By a stroke of luck, I met an amazing sex educator who invited me to work at her reproductive health clinic for teenagers. I worked there for all of high school, and did sex ed for clients who came from as far 3 hours away. We provided everything but abortion services (clinic was 40 minutes away) and it probably saved my life to have education and health care. Besides knowing my body and safer sex techniques, I learned empathy and love. When a sexually assaulted 12 year old asks you how to get an abortion, you either hate the world or decide to be empathetic more often. I learned that shame only keeps us from being real with one another. I wish anarchists hugged each other more.
During college (I love math and wanted formal training), I taught with my school’s rape crisis center for four years. Although it took me a while to see the racism and classism that taints a lot of feminism, I got to teach classes on the porn industry to frat boys, edit a queer column for the student newspaper, model consensual communication with high school kids, explore alternative (non-prosecutorial) justice with survivors and coordinate workshops on sex trafficking. By speaking publicly on so many issues, I processed my own identities as a survivor, queer-female, polyamorist, and slut.
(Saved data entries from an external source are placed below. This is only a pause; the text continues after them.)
Lemma firstn_add_skipn {A} (l : list A) :
  forall k m,
    firstn (length (firstn k l) + m) l = firstn k l ++ firstn m (skipn k l).
Proof.
  induction l as [|x l IH]; intros k m.
  - now rewrite !firstn_nil, skipn_nil, firstn_nil.
  - destruct k as [|k]; [reflexivity|].
    cbn [firstn length skipn Nat.add app]. now rewrite IH.
Qed.

Lemma loop_budget (fuel : nat) :
  forall r w b, budget w = Some b -> length (pending r) < fuel ->
  exists st r' w',
    loop fuel r w = Some (st, r', w') /\
    written w' = written w ++ firstn b (pending r) /\
    (st = WriteError <-> b < length (pending r)).
Proof.
  induction fuel as [|fuel IH]; intros r w b Hb Hfuel; [lia|].
  destruct (list_eq_dec ascii_dec (pending r) []) as [Hp|Hp].
  - rewrite (loop_closed fuel r w Hp). eexists _, r, w.
    split; [reflexivity|].
    rewrite Hp, firstn_nil, app_nil_r. split; [reflexivity|].
    cbn [length]. split; [destruct (ending r); discriminate | lia].
  - rewrite (loop_data fuel r w Hp).
    pose proof (chunk_length r Hp) as Hlen.
    pose proof (advance_length r Hp) as Hadv.
    pose proof (chunk_advance r) as Hsplit.
    unfold _write, sendall. rewrite Hb.
    destruct (length (chunk r) <=? b) eqn:Hle.
    + apply Nat.leb_le in Hle.
      destruct (IH (advance r)
                  (mkWsock (written w ++ chunk r) (calls w ++ [chunk r])
                     (Some (b - length (chunk r))) (shut w))
                  (b - length (chunk r)) eq_refl)
        as (st & r' & w' & Hrun & Hw & Hst); [lia|].
      exists st, r', w'. split; [exact Hrun|]. cbn [written] in Hw. split.
      * rewrite Hw, <- app_assoc. f_equal.
        unfold chunk, advance in *. cbn [pending].
        rewrite <- firstn_add_skipn. f_equal. lia.
      * rewrite Hst.
        assert (Hl : length (pending r)
                     = length (chunk r) + length (pending (advance r)))
          by (rewrite Hsplit at 1; apply length_app).
        lia.
    + apply Nat.leb_gt in Hle.
      eexists WriteError, (advance r), _. split; [reflexivity|].
      cbn [written]. unfold chunk in *. rewrite length_firstn in Hle. split.
      * f_equal. rewrite firstn_firstn. f_equal. lia.
      * split; [intros _; lia | reflexivity].
Qed.

End BudgetFacts.

Section RelayExamples.
Import ProxyData RelaySpec.

(** A zero-length payload: nothing is written, the loop ends on the
    end-of-stream. *)
Example relay_zero_length :
  _run (mkRsock [] [] Eof) fresh_wsock = Some (SourceEof, mkRsock [] [] Eof,
                                        mkWsock [] [] None true).
Proof. reflexivity. Qed.

(** A single byte. *)
Example relay_single_byte :
  _run (mkRsock (payload 1) [] Eof) fresh_wsock
  = Some (SourceEof, mkRsock [] [] Eof,
          mkWsock (payload 1) [payload 1] None true).
Proof. vm_compute. reflexivity. Qed.

(** 50000 bytes through the 8192-byte buffer: six full chunks and one of
    848 bytes, the payload unchanged. *)
Example relay_50000_bytes :
  match _run (mkRsock (payload (50 * 1000)) [] Eof) fresh_wsock with
  | Some (SourceEof, _, w') =>
      str_eqb (written w') (payload (50 * 1000))
      && forallb2 Nat.eqb (map (@length ascii) (calls w'))
           [BUFLEN; BUFLEN; BUFLEN; BUFLEN; BUFLEN; BUFLEN; 848]
  | _ => false
  end = true.
Proof. vm_compute. reflexivity. Qed.
End RelayExamples.

(** C8. Each relay direction copies what it reads, unmodified and in order:
    [_run] always returns; the byte strings it handed to [sendall] (the
    [chunks]) are each between 1 and 8192 bytes long and, put end to end, are
    exactly the bytes taken from the source, in order. The loop is left on a
    write error exactly when the destination fails before it has taken all
    the source had to deliver, and then exactly the bytes the destination
    still took have been written; otherwise it is left when the source ends,
    on end-of-stream or on a read error as the source ends, with every byte
    the source delivered written and nothing left to read. The destination
    is shut down at the end. *)
Theorem relay_direction_copies_in_order
    (r : ProxyData.rsock) (w : ProxyData.wsock) :
  exists st r' w' chunks,
    ProxyData._run r w = Some (st, r', w') /\
    ProxyData.calls w' = ProxyData.calls w ++ chunks /\
    Forall (fun c => 1 <= length c /\ (Z.of_nat (length c) <= 8192)%Z) chunks /\
    ProxyData.pending r = concat chunks ++ ProxyData.pending r' /\
    (st <> ProxyData.WriteError ->
       ProxyData.pending r' = [] /\
       ProxyData.written w' = ProxyData.written w ++ ProxyData.pending r) /\
    (st = ProxyData.WriteError ->
       exists b,
         ProxyData.budget w = Some b /\
         b < length (ProxyData.pending r) /\
         ProxyData.written w'
         = ProxyData.written w ++ firstn b (ProxyData.pending r)) /\
    (forall b,
       ProxyData.budget w = Some b -> b < length (ProxyData.pending r) ->
       st = ProxyData.WriteError) /\
    (st = ProxyData.SourceEof <->
       st <> ProxyData.WriteError /\ ProxyData.ending r = ProxyData.Eof) /\
    (st = ProxyData.SourceError <->
       st <> ProxyData.WriteError /\ ProxyData.ending r = ProxyData.Reset) /\
    ProxyData.shut w' = true.
Proof.
  assert (Hfuel : length (ProxyData.pending r)
                  < S (length (ProxyData.pending r))) by lia.
  destruct (ProxyDataFacts.loop_copies _ r w Hfuel) as
    (st & r' & w' & chunks & Hrun & [C1 C2 C3 C4 C5 C6 C7 C8]).
  assert (Hbudget : forall b, ProxyData.budget w = Some b ->
            ProxyData.written w'
            = ProxyData.written w ++ firstn b (ProxyData.pending r) /\
            (st = ProxyData.WriteError <-> b < length (ProxyData.pending r))).
  { intros b Hb.
    destruct (BudgetFacts.loop_budget _ r w b Hb Hfuel)
      as (st2 & r2 & w2 & Hrun2 & Hw2 & Hst2).
    rewrite Hrun in Hrun2. injection Hrun2 as <- <- <-. now split. }
  exists st, r', (ProxyData.shutdown w'), chunks.
  unfold ProxyData._run. rewrite Hrun.
  cbn [ProxyData.shutdown ProxyData.calls ProxyData.written ProxyData.shut].
  repeat match goal with |- _ /\ _ => split end; auto.
  - eapply Forall_impl; [|exact C2]. intros c [H1 H2]. split; [exact H1|].
    rewrite <- ProxyDataFacts.BUFLEN_value. now apply Nat2Z.inj_le.
  - intros Hst. destruct (C4 Hst). now split.
  - intros Hst. destruct (C5 Hst) as [Hb _].
    destruct (ProxyData.budget w) as [b|] eqn:Eb; [|congruence].
    destruct (Hbudget b eq_refl) as [Hw Hiff].
    exists b. split; [reflexivity|]. split; [now apply Hiff | exact Hw].
  - intros b Hb Hlt. now apply (Hbudget b Hb).
  - split.
    + intros ->. split; [discriminate | now apply C6].
    + intros [Hne He]. destruct st; try congruence.
      specialize (C7 eq_refl). congruence.
  - split.
    + intros ->. split; [discriminate | now apply C7].
    + intros [Hne He]. destruct st; try congruence.
      specialize (C6 eq_refl). congruence.
Qed.

(** ** The request parser *)

Module ParserFacts.

Lemma recv_loop_done (c : nat) (data conn : str) :
  2 <= c -> recv_loop c data conn = Some (data, conn).
Proof.
  intros H. destruct conn; cbn [recv_loop];
    now rewrite (proj2 (Nat.leb_le 2 c) H).
Qed.

Lemma recv_loop_closed (c : nat) (data : str) :
  c < 2 -> recv_loop c data [] = None.
Proof.
  intros H. cbn [recv_loop]. now rewrite (proj2 (Nat.leb_gt 2 c) H).
Qed.

Lemma recv_loop_cons (c : nat) (data : str) (b : ascii) (conn : str) :
  c < 2 ->
  recv_loop c data (b :: conn)
  = recv_loop (lf_step c b) (data ++ remove_cr [b]) conn.
Proof.
  intros H. cbn [recv_loop]. rewrite (proj2 (Nat.leb_gt 2 c) H).
  unfold lf_step, remove_cr. cbn [filter].
  destruct (Ascii.eqb b CR); cbn [negb]; [now rewrite app_nil_r|].
  reflexivity.
Qed.

Lemma remove_cr_app (a b : str) : remove_cr (a ++ b) = remove_cr a ++ remove_cr b.
Proof. apply filter_app. Qed.

Lemma remove_cr_cons (b : ascii) (s : str) :
  remove_cr (b :: s)
  = if Ascii.eqb b CR then remove_cr s else b :: remove_cr s.
Proof. unfold remove_cr. cbn [filter]. now destruct (Ascii.eqb b CR). Qed.

Lemma lf_run_app (c : nat) (a b : str) :
  lf_run c (a ++ b) = lf_run (lf_run c a) b.
Proof. apply fold_left_app. Qed.

Lemma lf_step_two (c : nat) (b : ascii) :
  c < 2 -> 2 <= lf_step c b -> b = LF.
Proof.
  unfold lf_step. intros Hc H.
  destruct (Ascii.eqb b CR); [lia|].
  destruct (Ascii.eqb b LF) eqn:E; [now apply Ascii.eqb_eq | lia].
Qed.

(** What the loop returns: the shortest prefix [head] of the stream that
    brings the counter to two, with the bytes of [head] other than [\r]
    appended to [data]; [None] when no prefix does. *)
Lemma recv_loop_spec (conn : str) :
  forall c data,
    match recv_loop c data conn with
    | Some (data', rest) =>
        exists head,
          conn = head ++ rest /\ data' = data ++ remove_cr head /\
          2 <= lf_run c head /\
          (c < 2 -> exists h, head = h ++ [LF]) /\
          (forall q q', head = q ++ q' -> q' <> [] -> lf_run c q < 2)
    | None => forall q q', conn = q ++ q' -> lf_run c q < 2
    end.
Proof.
  induction conn as [|b conn IH]; intros c data.
  - destruct (Nat.lt_ge_cases c 2) as [Hc|Hc].
    + rewrite (recv_loop_closed c data Hc). intros q q' E.
      symmetry in E. apply app_eq_nil in E. destruct E; subst. exact Hc.
    + rewrite (recv_loop_done c data [] Hc). now_done.
  - destruct (Nat.lt_ge_cases c 2) as [Hc|Hc].
    + rewrite (recv_loop_cons c data b conn Hc).
      specialize (IH (lf_step c b) (data ++ remove_cr [b])).
      destruct (recv_loop (lf_step c b) (data ++ remove_cr [b]) conn)
        as [[data' rest]|].
      * destruct IH as (head & E1 & E2 & E3 & E4 & E5).
        exists (b :: head). repeat split.
        -- cbn. now rewrite E1.
        -- rewrite E2, <- app_assoc. f_equal.
           symmetry. apply (remove_cr_app [b] head).
        -- exact E3.
        -- intros _. destruct (Nat.lt_ge_cases (lf_step c b) 2) as [H|H].
           ++ destruct (E4 H) as [h Hh]. exists (b :: h). now rewrite Hh.
           ++ destruct head as [|x head].
              ** exists []. now rewrite (lf_step_two c b Hc H).
              ** exfalso. specialize (E5 [] (x :: head) eq_refl).
                 cbn in E5. assert (x :: head <> []) by discriminate.
                 specialize (E5 H0). lia.
        -- intros q q' E Hq'. destruct q as [|y q]; [exact Hc|].
           cbn in E. injection E as -> E. cbn. now apply (E5 q q').
      * intros q q' E. destruct q as [|y q]; [exact Hc|].
        cbn in E. injection E as -> E. cbn. now apply (IH q q').
    + rewrite (recv_loop_done c data (b :: conn) Hc). now_done.
Qed.

(** The counter counts the line terminators that end the bytes read so
    far, [\r] aside. *)
Lemma lf_run_trailing (q : str) :
  (1 <= lf_run 0 q <-> exists d, remove_cr q = d ++ [LF]) /\
  (2 <= lf_run 0 q <-> ends_head q).
Proof.
  unfold ends_head.
  induction q as [|b q [IH1 IH2]] using rev_ind.
  - cbn. split; split; try lia; intros [d Hd]; destruct d as [|? [|? ?]];
      discriminate.
  - rewrite lf_run_app, remove_cr_app. cbn [lf_run fold_left].
    assert (Hr : remove_cr [b] = if Ascii.eqb b CR then [] else [b])
      by (unfold remove_cr; cbn; now destruct (Ascii.eqb b CR)).
    rewrite Hr. unfold lf_step.
    destruct (Ascii.eqb b CR) eqn:Ecr.
    + rewrite !app_nil_r. now split.
    + destruct (Ascii.eqb b LF) eqn:Elf.
      * apply Ascii.eqb_eq in Elf. subst b. split; split.
        -- intros _. now exists (remove_cr q).
        -- intros _. lia.
        -- intros H. assert (H1 : 1 <= lf_run 0 q) by lia.
           apply IH1 in H1. destruct H1 as [d Hd]. exists d.
           now rewrite Hd, <- app_assoc.
        -- intros [d Hd].
           change (d ++ [LF; LF]) with (d ++ [LF] ++ [LF]) in Hd.
           rewrite app_assoc in Hd. apply app_inj_tail in Hd.
           destruct Hd as [Hd _].
           assert (1 <= lf_run 0 q) by (apply IH1; now exists d). lia.
      * apply Ascii.eqb_neq in Elf. split; split; try lia.
        -- intros [d Hd]. apply app_inj_tail in Hd. destruct Hd. congruence.
        -- intros [d Hd].
           change (d ++ [LF; LF]) with (d ++ [LF] ++ [LF]) in Hd.
           rewrite app_assoc in Hd. apply app_inj_tail in Hd.
           destruct Hd. congruence.
Qed.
Of course, I’m always renegotiating and growing.
I finally understood the effects of capitalism and awakend to my own outrage when I left the States. During my semester in Hungary, I saw people terrified of the instability of the market economy and terrified of old and new state repression. Trade, privilege, community and exploitation were thrown in my face. The communities and land that people depended on were disappearing with an influx of foreign capital and youth emigration was leaving the region without a future. Transylvania is being destroyed as farmers, herders and artisans are forced to low-wage city jobs. Everywhere, it’s the same shit, different corporations.
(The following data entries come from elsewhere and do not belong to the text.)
(* ===== verification/_CoqProject ===== *)
-Q . S2P
Prelude.v
Bytes.v
Externs.v
Text.v
Str.v
Chars.v
Belnap.v
Identity.v
Node.v
Float.v
Edge.v
Trailers.v
Frontmatter.v
Index.v
Hnsw.v
HnswProps.v
Grant.v
AuditLog.v
Kv.v
Shred.v
Store.v
StoreSpec.v
StoreRefine.v
StoreWrite.v
StoreContents.v
StoreReach.v
Supersession.v
StoreInterface.v
Rocks.v
StoreProps.v
Join.v
Assert.v
Sync.v
SyncProps.v
SyncAnchor.v
Query.v
QueryProps.v
Search.v
SearchProps.v
Display.v
SyncChain.v
Transport.v
TransportProps.v
Git.v
Docs.v
Chunk.v
Ingest.v
IngestBuild.v
IngestProps.v
ChainIngest.v
ChainIngestProps.v
Federation.v
Control.v
Corpus.v
CorpusBuild.v
CorpusImport.v
CorpusBuildProps.v
CorpusImportProps.v
GwAuth.v
Scene.v
Gateway.v
GatewayProps.v
GatewayGate.v
McpRender.v
Mcp.v
McpProps.v
McpWrites.v
McpSurface.v
Daemon.v
DaemonProps.v
GatewayRoutes.v
GatewayRouteProps.v
Worker.v
Sample.v
Witness.v
WitnessRead.v
WitnessIngest.v
WitnessGateway.v
WitnessFed.v
WitnessCorpus.v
When I returned to the US, post 9/11, it was hard to reincorporate. I’ve never been into accumulating stuff, but the only “collective” living situations I saw were college kids in rented shit-holes or Christian communes. It took me almost a year to find people who were articulate anarchists and to realize what I was becoming. Some I found through Unitarian young adult networks and others through local justice work. As liberal politics grew less enticing, I felt the urge to be in a community where being different, freakish, ME, was ok.
It took me awhile to distinguish between punk and anarchism. There is such an overlap in the Northeast, that I felt isolated because I liked bluegrass and didn’t know “Against Me.” My longstanding association with punk was a-political, skinny, sex-deprived boys who went to shows and jumped around. That’s never been my scene. I have since met lots of cool punks, anarchists and anarcho-punks, but I felt alienated at first.
Moving to East Oakland has made me acknowledge my racist-nativist acculturation–coming from a state that’s 96% white, and hanging out in Berkeley makes me itch to grow organic vegetables. I’m figuring out how to live my ethics without condemning conservative old friends and simultaneously create a radical future for myself. Big questions still loom for me personally, and I don’t pretend to have answers. How will I eat when I’m old? How do I feel about satiating my inner nerd and getting a PhD? Will I be a radical poly parent some day?
I’m grateful that, for all the shit I say about radical politics, I haven’t lost my family or old friends. When I told my parents about being harassed in Miami at the FTAA protests, they were scared, but they didn’t think I was crazy. For me, revolution is about clean water, allowing people autonomy in education, love and work, and riding a bike cart for Food Not Bombs deliveries. If that makes me crazy, I don’t need any medication.